Every line from the beginning of the data through the line containing "plain_target raw ->" should be reproduced exactly, and no further lines should be output.

+===+

(** Replacing the geometry of a target is read back: the target names the
    given Canvas and has one unambiguous spatial selector, which denotes the
    requested box. *)
Theorem replaced_target_reads_back `{UrlParser} raw canvasURI x b t :
  plain_target raw -> all_chars visible canvasURI = true ->
  all_chars visible x = true -> parsePixelXYWH x = Ok b ->
  ReplaceTargetPixelXYWH raw canvasURI x = Ok t ->
  TargetCanvas (JObject t) = canvasURI /\
  exists v, TargetPixelXYWH (JObject t) = Ok (Some v) /\ parsePixelXYWH v = Ok b.
Proof. apply replace_target_spec. Qed.

Definition demo_url : UrlParser := fun _ => Some
  {| Scheme := "https"; Host := "example.org"; HasUser := false; Path := "/c"; RawQuery := "";
     Fragment := "" |}.

Definition demo_target : json :=
  JObject [("selector", JArray [JObject [("type", JString "SvgSelector")];
             JObject [("type", JString "FragmentSelector"); ("value", JString "xywh=1,2,3,4")]]);
           ("source", JString "https://old.example/c")]%string.

Lemma replaced_target_reads_back_witness : exists t,
  ReplaceTargetPixelXYWH (H := demo_url) demo_target "https://example.org/c" "5,6,7,8" = Ok t /\
  TargetCanvas (JObject t) = "https://example.org/c"%string /\
  exists v, TargetPixelXYWH (JObject t) = Ok (Some v) /\
    parsePixelXYWH v = Ok {| bx := 5; by_ := 6; bw := 7; bh := 8 |}.
Proof.
  eexists. split; [vm_compute; reflexivity|].
  apply (replaced_target_reads_back (H := demo_url) demo_target "https://example.org/c" "5,6,7,8").
  - repeat constructor.
  - reflexivity.
  - reflexivity.
  - vm_compute. reflexivity.
  - vm_compute. reflexivity.
Defined.

End TargetGeometry.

+===+

## EXERCISE RESULT:
(** Replacing the geometry of a target is read back: the target names the
    given Canvas and has one unambiguous spatial selector, which denotes the
    requested box. *)
Theorem replaced_target_reads_back `{UrlParser} raw canvasURI x b t :
  plain_target raw -> all_chars visible canvasURI = true ->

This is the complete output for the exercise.